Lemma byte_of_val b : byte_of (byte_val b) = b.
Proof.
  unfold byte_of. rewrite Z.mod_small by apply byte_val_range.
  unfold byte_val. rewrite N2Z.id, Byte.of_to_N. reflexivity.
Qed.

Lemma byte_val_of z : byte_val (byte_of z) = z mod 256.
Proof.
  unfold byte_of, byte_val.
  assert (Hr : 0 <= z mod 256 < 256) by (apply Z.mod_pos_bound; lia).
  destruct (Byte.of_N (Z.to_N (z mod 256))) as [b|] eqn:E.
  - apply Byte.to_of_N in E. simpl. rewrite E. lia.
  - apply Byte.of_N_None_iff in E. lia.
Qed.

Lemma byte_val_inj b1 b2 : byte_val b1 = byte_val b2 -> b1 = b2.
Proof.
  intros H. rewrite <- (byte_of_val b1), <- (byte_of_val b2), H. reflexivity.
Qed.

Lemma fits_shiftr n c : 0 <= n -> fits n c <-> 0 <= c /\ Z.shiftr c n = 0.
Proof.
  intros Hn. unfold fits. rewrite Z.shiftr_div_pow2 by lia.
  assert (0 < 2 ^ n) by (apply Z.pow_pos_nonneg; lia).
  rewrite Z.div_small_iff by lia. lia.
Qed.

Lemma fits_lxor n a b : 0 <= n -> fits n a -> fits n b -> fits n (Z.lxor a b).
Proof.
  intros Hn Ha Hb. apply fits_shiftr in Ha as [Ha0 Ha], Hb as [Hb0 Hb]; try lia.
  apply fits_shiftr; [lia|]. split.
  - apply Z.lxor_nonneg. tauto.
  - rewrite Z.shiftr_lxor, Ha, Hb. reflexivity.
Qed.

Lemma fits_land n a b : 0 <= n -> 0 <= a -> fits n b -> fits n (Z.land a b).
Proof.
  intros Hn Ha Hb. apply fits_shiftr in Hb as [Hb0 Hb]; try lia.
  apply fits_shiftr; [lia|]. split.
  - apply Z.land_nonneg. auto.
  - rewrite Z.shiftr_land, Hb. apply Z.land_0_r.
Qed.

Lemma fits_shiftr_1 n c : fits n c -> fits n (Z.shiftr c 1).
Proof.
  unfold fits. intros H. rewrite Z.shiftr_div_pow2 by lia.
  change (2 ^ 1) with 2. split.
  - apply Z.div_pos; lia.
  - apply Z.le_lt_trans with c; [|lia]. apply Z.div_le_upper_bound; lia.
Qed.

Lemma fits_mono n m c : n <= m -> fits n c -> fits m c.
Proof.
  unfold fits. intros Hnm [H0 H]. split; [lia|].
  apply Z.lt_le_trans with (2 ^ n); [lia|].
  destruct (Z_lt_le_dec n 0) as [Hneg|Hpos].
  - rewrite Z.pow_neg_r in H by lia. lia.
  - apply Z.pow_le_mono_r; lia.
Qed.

Work task: Only the lines from the one containing "intros Hn Ha Hb. apply fits_shiftr in Hb" through the end of the records above belong in the output, each exactly as it stands, both ends included.

Answer to this task:
  intros Hn Ha Hb. apply fits_shiftr in Hb as [Hb0 Hb]; try lia.
  apply fits_shiftr; [lia|]. split.
  - apply Z.land_nonneg. auto.
  - rewrite Z.shiftr_land, Hb. apply Z.land_0_r.
Qed.

Lemma fits_shiftr_1 n c : fits n c -> fits n (Z.shiftr c 1).
Proof.
  unfold fits. intros H. rewrite Z.shiftr_div_pow2 by lia.
  change (2 ^ 1) with 2. split.
  - apply Z.div_pos; lia.
  - apply Z.le_lt_trans with c; [|lia]. apply Z.div_le_upper_bound; lia.
Qed.

Lemma fits_mono n m c : n <= m -> fits n c -> fits m c.
Proof.
  unfold fits. intros Hnm [H0 H]. split; [lia|].
  apply Z.lt_le_trans with (2 ^ n); [lia|].
  destruct (Z_lt_le_dec n 0) as [Hneg|Hpos].
  - rewrite Z.pow_neg_r in H by lia. lia.
  - apply Z.pow_le_mono_r; lia.
Qed.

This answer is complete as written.